責任追及

薬害肝炎の問題に関する報道を見ていると重苦しい気持ちになる。
薬害肝炎の被害者の人たちは気の毒だと思うけれど、だからといって、薬害C型肝炎原告団の主張が正しいとは限らないと思う。私はその正否について判断できないけれど、裁判で係争になっているところを見ると、簡単に結論が下せる問題ではないように思う。しかし、マスコミの報道を見る限り、薬害C型肝炎原告団の主張へ反論することが感情的に認めがたい雰囲気ができてしまっている。そのことが、私の気分を重苦しくさせる。
私は断片的な報道を目にしているだけだが、薬害C型肝炎原告団は、フィブリノゲン投与によってC型肝炎になった患者すべてに対して国と製薬会社が責任を認め、症状に応じて一律に救済することを求めていると理解している。そのように主張する気持ちはよくわかる。しかし、四つの疑問点がある。一番目の疑問は責任と救済の関係の問題、二番目の疑問は薬害C型肝炎を特別に扱うことの問題、三番目は原告団以外の患者の問題、四番目は医薬の本質に関わる問題である。
薬害C型肝炎原告団は、すべての患者について一律救済するとともに国と製薬会社がその責任を認めることを求めているようだ。
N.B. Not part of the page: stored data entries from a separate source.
(* ===== verification/InfraScenarios.v ===== *)
(** * The infrastructure service at work

    Concrete lives on the machine of [InfraMachine]: the witnesses of the theorems on
    histories, and three ways in which the journal or the routes outlive their owner. *)
From stdpp Require Import base tactics list numbers option sorting strings.
From Stdlib Require Import ZArith Lia.
From S2P Require Import Prelude Ipv4 Wire Proto ProtoFacts Network Service InfraProto Infra.
From S2P Require Import InfraContract InfraFacts InfraHandlers InfraHistory InfraMachine.

#[local] Open Scope Z_scope.

(** ** Requests *)

Definition host_id : list Z := replicate 16 7.
Definition agent : list Z := replicate 16 8.
Definition domain : list Z := replicate 16 9.
Definition peer : PeerCredentials := mkPeer 42 0 0.
Definition sample_spec : InfraSpec := mkInfraSpec host_id 1 4 1000 [10; 9; 0; 1] 1400.
Definition ask (op : Operation) : Request := mkInfraRequest 1 agent 42 op.

(** Owners of ascending tokens, their leases until 5000. *)
Definition owner (token : Z) : ForwardOwner := mkForwardOwner domain token token token 9000 5000.
Definition prepare_with (token : Z) : Request :=
  ask (ForwardPrepare host_id 1 (owner token) sample_declaration).

(** The sample with its remote prefix turned into a gateway. *)
Definition gateway_declaration : PrepareDeclaration :=
  mkDeclaration 20001 [10; 9; 0; 1] 1400
    [mkRoute (sample_prefix 0 0 0) RemoteEgress; mkRoute (sample_prefix 10 1 16) Local;
     mkRoute (sample_prefix 10 2 16) RemoteEgressGateway]
    [mkExclusion (sample_prefix 172 16 12) HubEndpoint]
    (mkFirewall true true true false).
Definition snapshot : list Z := replicate 64 48.
Definition update : Request :=
  ask (ForwardPolicyUpdate (owner 1) 1 1 snapshot gateway_declaration).

(** ** Running *)

Definition bare : Machine := mkMachine [] None [1] None None false None false.
Definition fresh (w : Machine) : InfrastructureService Machine :=
  mkInfra 0 0 w State_default None true.

(** A request at time 100. *)
Definition request (r : Request) (S : InfrastructureService Machine) : InfrastructureService Machine :=
  (infra_process r peer 100 S).2.

Definition requests (l : list Request) (S : InfrastructureService Machine)
  : InfrastructureService Machine := fold_left (fun S r => request r S) l S.

Lemma life_fresh : life (fresh bare).
Proof. by apply (life_start 0 0 bare); [|intros t p []|]. Qed.

Lemma life_requests l S :
  life S -> Forall (fun r => typed_operation (infra_operation r)) l -> life (requests l S).
Proof.
  intros HS Hl. revert S HS. induction Hl as [|r l Hr Hl IH]; intros S HS; [done|]. simpl.
  apply IH. by apply life_request.
Qed.

(** The same machine with other prospects. *)
Definition failing (left : option nat) (late : bool) (S : InfrastructureService Machine) :=
  set_world (with_left left late (infra_world S)) S.

Lemma life_failing left late S : life S -> life (failing left late S).
Proof. intros HS. by apply life_machine; [|split_and!]. Qed.

Definition unplugged (S : InfrastructureService Machine) :=
  set_world (with_device None (infra_world S)) S.

Lemma life_unplugged S : life S -> life (unplugged S).
Proof. intros HS. apply life_machine; [done|]. split_and!; [done..|]. by intros t p []. Qed.

(** *** Stages of a life *)

Definition prepared : InfrastructureService Machine :=
  requests [ask (InfraEnsure sample_spec); prepare_with 1] (fresh bare).
Definition active : InfrastructureService Machine :=
  request (ask (ForwardCommit (owner 1))) prepared.

Lemma life_prepared : life prepared.
Proof. apply life_requests; [apply life_fresh|]. by repeat constructor. Qed.

Lemma life_active : life active.
Proof. apply life_request; [apply life_prepared|done]. Qed.

(** The reply of a request, computed. *)
Lemma replied r S reply :
  (infra_process r peer 100 S).1 = reply -> infra_process r peer 100 S = (reply, request r S).
Proof. intros <-. apply surjective_pairing. Qed.

Lemma steering_under_live_authority_witness :
  steers (infra_world active) 20001 (sample_prefix 10 2 16) /\
  exists f, forward (state active) = Some f /\ forward_phase f <> Revoked /\
    owner_is_live (forward_owner f) 100 = true /\
    (steered (forward_declaration f) 20001 (sample_prefix 10 2 16) \/
     exists q, pending_policy f = Some q /\
       steered (pending_declaration q) 20001 (sample_prefix 10 2 16)).
Proof.
  assert (Hst : steers (infra_world active) 20001 (sample_prefix 10 2 16)).
  { split; [by vm_compute|]. apply (bool_decide_unpack _). by vm_compute. }
  split; [exact Hst|].
  refine (steering_under_live_authority 100 prepared active _ _ life_prepared _ Hst).
  refine (served_request _ _ (ask (ForwardCommit (owner 1))) peer BAck None _ I eq_refl _).
  apply replied. by vm_compute.
Defined.

Lemma journal_covers_kernel_witness :
  (unsynced (infra_world active) = false -> journal_holds (infra_world active) (state active)) /\
  state_ok (state active) /\
  net_sub (steers (infra_world active)) (coverage (state active)).
Proof. apply journal_covers_kernel, life_active. Defined.

Lemma service_never_panics_witness :
  (infra_process (ask (ForwardRevoke (owner 1))) peer 100 active).1 <> Err IxPanics /\
  (recover_expired 100 active).1 <> Err IxPanics.
Proof. apply service_never_panics; [apply life_active|exact I]. Defined.

Definition acquire : Request := ask (InfraAcquireIoFd host_id 1 5).

Lemma fencing_advances_witness :
  (keeps (state active) (state (request acquire active)) \/
   is_retire (infra_operation acquire) = true /\
   state (request acquire active) = State_default) /\
  last_io_epoch (state active) < 5 /\ last_io_epoch (state (request acquire active)) = 5.
Proof.
  assert (Hr : (infra_process acquire peer 100 active).1 = Ok (BIoFd sample_spec 7 5, Some 3))
    by by vm_compute.
  destruct (fencing_advances active acquire peer 100 _ _ life_active I (replied _ _ _ Hr)) as [Hk He].
  split; [exact Hk|]. by apply (He sample_spec 7 5 (Some 3)).
Defined.

Lemma journal_reloads_witness :
  InfrastructureService_new 0 0 (infra_world active)
  = Ok (mkInfra 0 0 (infra_world active) (state active) None true).
Proof.
  apply (journal_reloads active 0 0 (infra_world active) life_active); [by vm_compute| |by split_and!|done].
  assert (Hf : exists f, forward (state active) = Some f /\ forward_failed_prefixes f = [] /\
                 pending_policy f = None) by (eexists; split; [vm_compute; reflexivity|done]).
  destruct Hf as (f & Hf & Hn & Hq). intros f' Hf'. rewrite Hf in Hf'. injection Hf' as <-.
  unfold forward_loads. rewrite Hn, Hq. clear. split; [split; [constructor|]|].
  - intros p Hp. by apply elem_of_nil in Hp.
  - intros Hn. by destruct Hn.
Defined.

(** ** Journals and routes that outlive their owner *)

(** The remote prefix failed; then the policy made it a gateway. *)
Definition failed_gateway : InfrastructureService Machine :=
  requests [ask (ForwardFailedPrefixes (owner 1) 1 [sample_prefix 10 2 16]); update] active.

(** A policy update failed half-way, the device vanished, and the agent ensured it again. *)
Definition repaired : InfrastructureService Machine :=
  request (ask (InfraEnsure sample_spec))
    (failing None false (unplugged (request update (failing (Some 1%nat) false active)))).

(** Two lives after which the service cannot start again, because the journal it wrote
    is refused when it is read: a policy update that turns a failed remote prefix into a
    gateway keeps it as failed, and the repair of a vanished device revokes the owner with
    his policy still pending. *)
Theorem journal_left_unreadable :
  (life failed_gateway /\
   InfrastructureService_new 0 0 (infra_world failed_gateway) = Err (IxJournal IoFailed)) /\
  (life repaired /\
   InfrastructureService_new 0 0 (infra_world repaired) = Err (IxJournal IoFailed)).
Proof.
  split; split.
  - apply life_requests; [apply life_active|]. by repeat constructor.
  - by vm_compute.
  - apply life_request; [|exact I]. apply life_failing, life_unplugged, life_request; [|exact I].
    apply life_failing, life_active.
  - by vm_compute.
Qed.

(** A revocation whose store replaces the file and then fails to sync the directory, on a
    machine that then recovers and fails again in the middle of a commit. *)
Definition lately (left : nat) (late : bool) (r : Request) (S : InfrastructureService Machine)
  : InfrastructureService Machine := request r (failing (Some left) late S).
Definition outlived : InfrastructureService Machine :=
  lately 1 false (ask (ForwardCommit (owner 1))) (lately 2 true (ask (ForwardRevoke (owner 1))) prepared).

Lemma life_lately left late r S :
  life S -> typed_operation (infra_operation r) -> life (lately left late r S).
Proof. intros HS Hr. by apply life_request, Hr; apply life_failing. Qed.

(** A store that replaces the file but reports an error leaves the memory behind the disk:
    after such a revocation, a commit installs the routes of an owner that the journal holds
    as revoked, and when the service is restarted then, no recovery removes them. *)
Theorem late_store_strands_routes :
  life outlived /\ unsynced (infra_world outlived) = true /\
  exists S S',
    InfrastructureService_new 0 0 (with_left None false (infra_world outlived)) = Ok S /\
    recover_expired 10000 S = (Ok false, S') /\
    forward_phase <$> forward (state S') = Some Revoked /\
    steers (infra_world S') 20001 (sample_prefix 10 2 16).
Proof.
  split; [apply life_lately, I; apply life_lately, I; apply life_prepared|].
  split; [by vm_compute|].
  eexists. eexists. split; [vm_compute; reflexivity|]. split; [vm_compute; reflexivity|].
  split; [vm_compute; reflexivity|]. split; [by vm_compute|]. apply (bool_decide_unpack _). by vm_compute.
Qed.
しかし、救済と責任が一体である必要はないと思う。すべての患者について、国と製薬会社が責任があるという主張は、素人目には無理があるように思える。少なくとも、フィブリノゲンC型肝炎の原因になると認識できる以前に投与された患者については、国の責任を問うのは難しいのではないか。
仮にすべての患者について国に責任があるわけではないとすれば、どのような条件を満たせば公的な救済の対象とすべきなのだろうか。また、薬害とは正確には何を指すのか、患者に告知されていない副作用で重大な障害を生じた場合を指すのだろうか。薬害C型肝炎には、薬害一般と比較して特殊な要素があって、すべての被害者について公的に救済すべきなのか、それとも薬害の被害者は一般的に公的な救済の対象となっているのだろうか。
今回、薬害C型肝炎原告団が被害者全体を代表しているように見える。しかし、原告団以外の被害者について国と交渉してしまうと、後から交渉結果に納得しない被害者が現れた場合にはどのように対処すべきなのであろうか。
もちろん、薬害は可能な限り防ぐべきであるけれど、医療には基本的に危険性が伴う。国、製薬会社、医療関係者の責任を過剰に追求すれば、必要な医療も行えないことになりかねない。新しい医薬の承認に時間がかかるという問題があるが、未知の副作用の責任を負わなければならないとするといっそう承認が遅れることになりかねない。
私は素人で、知識も不十分だから、これらの問題には答えられないが、どうも納得できないのである。誰か疑問に答えてくれる人がいるとありがたいと思う。